Para começar, e antes de avançarmos para as palavras prometidas no título, aponto para as placas das estradas catalãs que prometem uma terra chamada «Vielha».

Vielha é a capital da região catalã de Val d’Aran, que fica na vertente norte dos Pireneus. No fundo, tecnicamente, já não faz parte da Península Ibérica. Esta particularidade geográfica nota-se na língua: «Vielha» não é um nome catalão, mas antes aranês, uma variante do occitano, a língua do Sul de França que conhecemos por vários nomes, como langue d’oc, provençal, entre outros. O aranês é, em conjunto com o catalão e o castelhano, língua oficial do Val d’Aran.

Interessa isto a um português? Interessa, se for pessoa curiosa por línguas e afins. Mas, mesmo que não o seja, fique a saber: aquele «lh» em «Vielha» é uma velha tradição occitana de representação de um som que não existia em latim. Quando os portugueses começaram a escrever o mesmo som, imitaram a solução provençal. O nosso dígrafo «lh» terá vindo, portanto, de terras occitanas — e encontramo-lo no nome de Vielha. Nos nomes em catalão, o dígrafo usado é «ll», como em «Andorra-la-Vella».

Não é só neste pormenor ortográfico num recanto montanhoso da Catalunha que encontramos parte da história da nossa língua. Na própria língua catalã, encontramos muitas palavras que vieram a dar origem a palavras portuguesas.

Vou dar dez exemplos (há mais).

1. Bosque

Muitas vezes, quando um português repara no catalão sem conhecer bem a história da língua, diz que é uma mistura de castelhano e francês. Poderá parecer, sim, principalmente quando ouvimos verbos como «parlar» ou «menjar».

A verdadeira língua irmã do catalão é não o francês, mas o occitano. Assim, há palavras de origem catalã que também podem ser de origem occitana. As línguas tinham fronteiras nada fáceis de definir na Idade Média — aliás, ainda hoje não são nada fáceis, apesar da ilusão de fronteiras claras que as línguas nacionais nos transmitem. Ainda por cima, as palavras não eram importadas com etiqueta.

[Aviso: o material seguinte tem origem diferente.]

(** ** Paths *)

Record URL : Type := mkURL { Scheme : string; Hostname : string; Port : string; HasUser : bool }.

Definition remoteSchemes : list string :=
  ["http://"; "https://"; "s3://"; "gs://"; "gcs://"; "azure://"; "az://"; "r2://"].

Definition IsRemote (path : string) : bool := existsb (fun s => HasPrefix (ToLower path) s) remoteSchemes.

Inductive policyError : Type :=
| EmptyPath
| Traversal
| InvalidURL
| LocalhostDenied
| AddressDenied
| InvalidPattern (p : string)
| NotPermitted
| RequiresHTTPS
| HostNotExact
| BucketNotExact
| ResolveFailed
| Escapes
| FetchFailed.

(** The part of a pattern before its first metacharacter. *)
Fixpoint fixedPart (s : string) : string :=
  match s with
  | EmptyString => ""
  | String c s' => if Ascii.eqb c "*" || Ascii.eqb c "?" || Ascii.eqb c "[" then "" else String c (fixedPart s')
  end.

(** The metacharacters of the working directory are escaped. *)
Fixpoint escapeGlob (s : string) : string :=
  match s with
  | EmptyString => ""
  | String c s' =>
      if Ascii.eqb c "\" || Ascii.eqb c "*" || Ascii.eqb c "?" || Ascii.eqb c "[" || Ascii.eqb c "{"
      then String "\" (String c (escapeGlob s')) else String c (escapeGlob s')
  end.

Section Policy.
Context (globMatch : string -> string -> option bool).
Context (parseURL : string -> option URL) (parseIP : string -> option IP).
Context (evalSymlinks : string -> option string) (cwd : string).

Definition absolutePattern (pattern : string) : string :=
  if IsAbs pattern then Clean pattern else escapeGlob (Clean cwd) +:+ "/" +:+ Clean pattern.

Definition matchPattern (pattern path : string) : option bool :=
  match globMatch pattern path with
  | None => None
  | Some ok =>
      if ok || IsRemote pattern || IsRemote path then Some ok
      else globMatch (absolutePattern pattern) (Abs cwd path)
  end.

Definition checkRemoteHost (raw : string) : option policyError :=
  match parseURL raw with
  | None => Some InvalidURL
  | Some u =>
      if String.eqb (Hostname u) "" then None
      else if EqualFold (Hostname u) "localhost" then Some LocalhostDenied
      else if negb (String.eqb (ToLower (Scheme u)) "http") && negb (String.eqb (ToLower (Scheme u)) "https") then None
      else match parseIP (Hostname u) with
           | Some ip => if isBlockedIP ip then Some AddressDenied else None
           | None => None
           end
  end.

Fixpoint allowedBy (allowed : list string) (path : string) : option policyError :=
  match allowed with
  | [] => Some NotPermitted
  | pat :: rest =>
      match matchPattern pat path with
      | None => Some (InvalidPattern pat)
      | Some true => None
      | Some false => allowedBy rest path
      end
  end.

Definition AllowPath (path : string) (allowed : list string) : option policyError :=
  let path := TrimSpace path in
  if String.eqb path "" then Some EmptyPath
  else if Contains path ".." then Some Traversal
  else match (if IsRemote path then checkRemoteHost path else None) with
       | Some e => Some e
       | None => allowedBy allowed path
       end.

Definition exactRemoteAuthorityAllowed (target : option URL) (allowed : list string) : bool :=
  match target with
  | None => false
  | Some t =>
      if String.eqb (Hostname t) "" || HasUser t then false
      else existsb (fun pattern =>
             match parseURL (fixedPart pattern) with
             | Some u => EqualFold (Scheme u) (Scheme t) && EqualFold (Hostname u) (Hostname t) && String.eqb (Port u) (Port t)
             | None => false
             end) allowed
  end.

(** [CheckRedirect] of the client that downloads: [via] counts the requests made so far. *)
Definition CheckRedirect (via : nat) (target : URL) (allowed : list string) : bool :=
  Nat.ltb via 3 && String.eqb (Scheme target) "https" && exactRemoteAuthorityAllowed (Some target) allowed.

(** The directory that bounds what a pattern admits. *)
Definition rootPattern (pattern : string) : string :=
  let root := trimRightBy (fun c => Ascii.eqb c "/") (fixedPart pattern) in
  if String.eqb root "" then "/" else root.

(** The containment test of one pattern. *)
Definition contains (path real pattern : string) : bool :=
  negb (IsRemote pattern)
  && (match matchPattern pattern path with Some ok => ok | None => false end)
  && match evalSymlinks (Abs cwd (rootPattern pattern)) with
     | None => false
     | Some rootReal =>
         match Rel rootReal real with
         | None => false
         | Some rel => negb (String.eqb rel "..") && negb (IsAbs rel) && negb (HasPrefix rel "../")
         end
     end.

Definition canonicalLocalPath (path : string) (allowed : list string) : policyError + string :=
  match evalSymlinks (Abs cwd path) with
  | None => inl ResolveFailed
  | Some real => if existsb (contains path real) allowed then inr real else inl Escapes
  end.

(** What a lease is for: a local file, an object of a store, or a downloaded copy. *)
Inductive lease : Type :=
| LocalFile (path : string)
| ObjectURL (path : string)
| CachedDownload (u : URL).

(** [fetchOK]: whether the download of the URL succeeds. *)
Definition Acquire (fetchOK : URL -> bool) (path : string) (allowed : list string) : policyError + lease :=
  match AllowPath path allowed with
  | Some e => inl e
  | None =>
      let u := parseURL path in
      let schemeIs s := match u with Some u => EqualFold (Scheme u) s | None => false end in
      if schemeIs "http" then inl RequiresHTTPS
      else if schemeIs "https" then
        match u with
        | Some t =>
            if negb (exactRemoteAuthorityAllowed u allowed) then inl HostNotExact
            else if fetchOK t then inr (CachedDownload t) else inl FetchFailed
        | None => inl HostNotExact
        end
      else if IsRemote path then
        if exactRemoteAuthorityAllowed u allowed then inr (ObjectURL path) else inl BucketNotExact
      else match canonicalLocalPath path allowed with
           | inl e => inl e
           | inr real => inr (LocalFile real)
           end
  end.
End Policy.

(** ** The address filter is exact *)

Definition ip4 (a b c d : Z) : Z := ((a * 256 + b) * 256 + c) * 256 + d.

(** The IPv4 ranges that are not public. *)
Definition v4Reserved : list (Z * Z) :=
  [(ip4 0 0 0 0, ip4 0 255 255 255); (ip4 10 0 0 0, ip4 10 255 255 255); (ip4 100 64 0 0, ip4 100 127 255 255);
   (ip4 127 0 0 0, ip4 127 255 255 255); (ip4 169 254 0 0, ip4 169 254 255 255); (ip4 172 16 0 0, ip4 172 31 255 255);
   (ip4 192 0 0 0, ip4 192 0 0 255); (ip4 192 0 2 0, ip4 192 0 2 255); (ip4 192 168 0 0, ip4 192 168 255 255);
   (ip4 198 18 0 0, ip4 198 19 255 255); (ip4 198 51 100 0, ip4 198 51 100 255); (ip4 203 0 113 0, ip4 203 0 113 255);
   (ip4 224 0 0 0, ip4 255 255 255 255)].

(** The IPv6 ranges that are not public, by their leading bits. *)
Definition v6Reserved : list (Z * Z) :=
  [(0, 2 ^ 32 - 1);
   (256 * 2 ^ 112, 256 * 2 ^ 112 + 2 ^ 64 - 1);
   (8193 * 2 ^ 112, 8193 * 2 ^ 112 + 2 ^ 96 - 1);
   (536939960 * 2 ^ 96, 536939960 * 2 ^ 96 + 2 ^ 96 - 1);
   (252 * 2 ^ 120, 254 * 2 ^ 120 - 1);
   (65152 * 2 ^ 112, 65280 * 2 ^ 112 - 1);
   (255 * 2 ^ 120, 2 ^ 128 - 1)].

Definition outside (ranges : list (Z * Z)) (n : Z) : Prop := Forall (fun r => n < r.1 \/ r.2 < n) ranges.

(** The IPv4 address that traffic for an IPv6 address is translated to: mapped addresses, the two
    NAT64 prefixes, 6to4. *)
Definition translated (n : Z) : option Z :=
  if (65535 * 2 ^ 32 <=? n) && (n <? 65536 * 2 ^ 32) then Some (n mod 2 ^ 32)
  else if ((6619035 * 2 ^ 96 <=? n) && (n <? 6619035 * 2 ^ 96 + 2 ^ 32))
          || ((433785077761 * 2 ^ 80 <=? n) && (n <? 433785077762 * 2 ^ 80)) then Some (n mod 2 ^ 32)
  else if (8194 * 2 ^ 112 <=? n) && (n <? 8195 * 2 ^ 112) then Some ((n / 2 ^ 80) mod 2 ^ 32)
  else None.

Definition public (ip : IP) : Prop :=
  if Nat.eqb (length ip) 4 then outside v4Reserved (num ip)
  else if Nat.eqb (length ip) 16 then
    match translated (num ip) with
    | Some v => outside v4Reserved v
    | None => outside v6Reserved (num ip)
    end
  else False.

Definition isBytes (ip : IP) : Prop := Forall (fun b => 0 <= b < 256) ip.

Lemma byte_land (mask value lo hi b : Z) :
  forallb (fun x => Bool.eqb (Z.land x mask =? value) ((lo <=? x) && (x <=? hi))) (seqZ 0 256) = true ->
  0 <= b < 256 -> (Z.land b mask =? value) = ((lo <=? b) && (b <=? hi)).
Proof.
  intros H Hb. rewrite forallb_forall in H. specialize (H b).
  apply Bool.eqb_prop, H, list_elem_of_In, elem_of_seqZ. lia.
Qed.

Um exemplo de palavra de que não se sabe muito bem se terá vindo do catalão ou do occitano é «bosque», com origem em «bosc» — que «bosc» e «bosque» se pronunciem da mesma maneira diz bastante da forma, digamos assim, resumida como lemos o «e» em muitas situações.

A palavra foi também oferecida ao castelhano — e tinha vindo do latim tardio («boscus»), que a tinha ido buscar aos germanos (nas línguas germânicas deu origem, entre outras palavras, ao «bush» inglês, com outro significado).

2. Orgulho

A palavra «orgulho» veio do catalão «orgull» e chegou a várias outras línguas latinas. Tal como o bosque, também tinha vindo das línguas germânicas.

Sim, é verdade: falarmos da origem das palavras, seja ela catalã, persa, latina ou outra coisa qualquer, é muitas vezes uma imprecisão. As palavras raramente aparecem do nada numa língua: vêm quase sempre de outro lado qualquer. Portanto, estas dez palavras que aqui estou a enumerar são, na verdade, palavras que passaram pelo catalão e vieram parar ao português, onde também estão de passagem.

Talvez por isso seja muito difícil aceitar algum tipo de orgulho pela invenção das palavras — são sempre nossas e de muitos outros e estão sempre a mudar, na caótica dança das conversas ao longo dos séculos.

3. Capicua

Nos dois primeiros casos, a origem catalã está bem disfarçada. Neste terceiro exemplo, temos claramente a expressão catalã «cap i cua», ou seja, «cabeça e cauda». Uma capicua é um número em que tanto se dá se começamos a ler pela cabeça ou pela cauda…

«Cap» é uma palavra com muitos significados no catalão. Quer dizer «cabeça», «chefe» e ainda «nenhum» (e haverá mais sentidos, estou certo).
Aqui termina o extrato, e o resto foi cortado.